The Green's function of following differential operator
$$(\mathcal{L}y)(x)=\frac{d}{dx}\left(x\,\frac{dy}{dx}\right)-\frac{n^2}{x}\,y(x), \:0<x<1$$
with boundary conditions $$y(0)=y(1)=0$$ can be the form of $$G(x,t)= \begin{cases} \dfrac{1}{2n} \left(\dfrac{x}{t}\right)^n(1-t^{2n})& x\leq t\\ \dfrac{1}{2n} \left(\dfrac{t}{x}\right)^{\!n}(1-x^{2n}) & x>t \end{cases}. $$
Now using this, I would like to convert the following ODE to an integral equation for nonzero number $n$ (which I got stuck in) $$x^2y''+xy'+(\lambda x^2-n^2)y=0$$ $$y(0)=y(1)=0. $$ We also can write the above equation in $\mathcal{L}y(x)+\lambda xy=0$ relavant to $y(0)=y(1)=0$, so it may be correct to say $$\int_0^1G(x,s)(\mathcal{L}y(s)+\lambda sy(s))\,ds=0$$
So now it equals $\displaystyle y(x)+\lambda \int_0^xG(x,s)sy\,ds+\lambda \int_x^1G(x,s)sy\,ds=0$.

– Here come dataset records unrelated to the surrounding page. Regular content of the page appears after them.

(** The reference to the user's balance is kept over the call; each use of it reads or
    writes what the context has stored. *)
Definition use_user (f : Z -> Z) : prog Z := do (IcGetMut user f).
Definition user_ref : prog Z := use_user (fun b => b).
Definition set_user (b : Z) : prog unit := _ ← use_user (fun _ => b); Return tt.
Definition add_user (n : Z) : prog unit := b ← user_ref; b ← lift (u_add 64 b n); set_user b.

Definition withdraw (canister_id : Principal) (amount : Z) : prog (result unit string) :=
  user_balance ← user_ref;
  if user_balance <? amount then Return (Err "Insufficient balance.")
  else
    left ← lift (u_sub 64 user_balance amount);
    _ ← set_user left;
    res ← perform_with_payment Management.DepositCycles management_canister
            (Management.mk_id canister_id) amount;
    match res with
    | Ok _ =>
        refunded ← do IcMsgCyclesRefunded;
        _ ← add_user refunded;
        Return (Ok tt)
    | Err (code, msg) =>
        refunded ← do IcMsgCyclesRefunded;
        _ ← lift (if amount =? refunded then Ret tt else Panic);
        _ ← add_user amount;
        Return (Err ("An error happened during the call: " +:+ pretty code +:+ ": " +:+ msg))
    end.

Definition user_balance : prog Z := do (IcGet user).

Definition pre_upgrade : prog unit :=
  map ← do (IcGet counter : op Counter);
  r ← do (IcStableStore (encode_counter map));
  lift (expect_ok r).

Definition post_upgrade : prog unit :=
  r ← do (IcStableRestore decode_counter);
  match r with Ok map => do (IcStore counter map) | Err _ => Return tt end.

Definition set_certified_data (data : list Z) : prog unit := do (IcSetCertifiedData data).
Definition data_certificate : prog (option (list Z)) := do IcDataCertificate.

(** ** Its accounts *)

Context `{KitEnv}.
Implicit Types x : MockContext.

Definition account x : Z := default 0 (stored_value (core x) user : option Z).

I'm confused here, since I assumed $\displaystyle y(x)=\int_0^1G(x,s)Ly(s)\,ds $ from this http://www.nada.kth.se/~annak/greens1d_odes.pdf
However from Zeyman, I think we have $\displaystyle Ly(x)=\int_0^1G(x,s)Ly(s)\,ds$, since $G(x,y)$ is a kernel. Anyways, I'm not sure how to solve this question; I appreciate any help.